A biologist and entrepreneur known for sequencing the first draft human genome and creating the first synthetic cell, Venter founded the J. Craig Venter Institute and has launched multiple biotech ventures with a current focus on advancing women’s health through genomics and artificial intelligence.
“I think I’m the first scientist to receive this award amongst a very impressive list of people over the last few decades,” he noted.
Venter said he had a surprisingly wonderful time while he was in Kansas City to accept the award.

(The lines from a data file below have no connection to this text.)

Lemma gentprot_inst_ok_args (i : gentprot_inst) :
  gentprot_inst_ok i = true ->
  exists dts,
    List.length dts = gentprot_arity (gp_macro i)
    /\ map ctype_of dts = firstn (gentprot_arity (gp_macro i)) (gp_types i)
    /\ gentprot_args (gp_macro i) dts = Some (gp_types i, gp_chars i).
Proof.
  unfold gentprot_inst_ok.
  destruct (gentprot_operands i) as [dts|] eqn:Hop; [|discriminate].
  destruct (gentprot_args (gp_macro i) dts) as [[tys chs]|] eqn:Hargs; [|discriminate].
  intros H. apply andb_prop in H. destruct H as [Ht Hc].
  apply (list_eqb_eq _ ctype_eqb_eq) in Ht. apply (list_eqb_eq _ tchar_eqb_eq) in Hc.
  subst tys chs. exists dts.
  split; [exact (gentprot_args_arity _ _ _ Hargs)|].
  split; [exact (gentprot_operands_map _ _ Hop)|exact Hargs].
Qed.

(** X5.  The two-operand prototype tables.  For every pair of floating
    point datatypes: the basic table ([INSERT_GENTPROT2_BASIC], and
    likewise for the 2R tables) has exactly one invocation when the two
    are equal and none otherwise; the mixed-domain table has exactly one
    when they differ but have the same precision; the mixed-precision
    table has exactly one when the precisions differ; and
    [INSERT_GENTPROT2_MIX_DP] has exactly one whenever they differ.  So
    the basic, mixed-domain and mixed-precision tables together list each
    of the sixteen pairs once. *)
Theorem gentprot2_partition (x y : num_t) :
  let count := gentprot_count [x; y] in
  let once (b : bool) : nat := if b then 1%nat else 0%nat in
  count INSERT_GENTPROT2_BASIC = once (num_t_eqb x y)
  /\ count INSERT_GENTPROT2_MIX_D = once (negb (num_t_eqb x y) && same_prec [x; y])
  /\ count INSERT_GENTPROT2_MIX_P = once (negb (same_prec [x; y]))
  /\ count INSERT_GENTPROT2_MIX_DP = once (negb (num_t_eqb x y))
  /\ count INSERT_GENTPROT2R_BASIC = once (num_t_eqb x y)
  /\ count INSERT_GENTPROT2R_MIX_D = once (negb (num_t_eqb x y) && same_prec [x; y])
  /\ count INSERT_GENTPROT2R_MIX_P = once (negb (same_prec [x; y])).
Proof.
  destruct x, y; vm_compute; repeat split.
Qed.

(** X6.  The three-operand prototype tables ([INSERT_GENTPROT3_*] and
    [INSERT_GENTPROT3U12_*]).  For every triple of floating point
    datatypes: the basic table has exactly one invocation when the three
    are equal, the mixed-domain table exactly one when they are not all
    equal but share a precision, the mixed-precision table exactly one
    when they do not share a precision, and none otherwise.  Together the
    three tables list each of the sixty-four triples once. *)
Theorem gentprot3_partition (x y z : num_t) :
  let count := gentprot_count [x; y; z] in
  let once (b : bool) : nat := if b then 1%nat else 0%nat in
  count INSERT_GENTPROT3_BASIC = once (all_equal [x; y; z])
  /\ count INSERT_GENTPROT3_MIX_D
     = once (negb (all_equal [x; y; z]) && same_prec [x; y; z])
  /\ count INSERT_GENTPROT3_MIX_P = once (negb (same_prec [x; y; z]))
  /\ count INSERT_GENTPROT3U12_BASIC = once (all_equal [x; y; z])
  /\ count INSERT_GENTPROT3U12_MIX_D
     = once (negb (all_equal [x; y; z]) && same_prec [x; y; z])
  /\ count INSERT_GENTPROT3U12_MIX_P = once (negb (same_prec [x; y; z])).
Proof.
  destruct x, y, z; vm_compute; repeat split.
Qed.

“I actually felt like I stepped through a wormhole into a different part of the universe,” he explained, “where I was met with so much enthusiasm from high school students, college students, university students, professors, deans, presidents. All enthusiastic about science with some of the most thoughtful questions and people just exhibiting natural curiosity, A community that supports that, you’re all very fortunate.”
He was totally unaware this community existed, he noted.
“Maybe it is just a wormhole I stepped through,” he added, “and it only exists in my imagination right now, But I’m going back with new inspiration to continue to do this work for the next 20 years or so, until somebody pulls my plug.”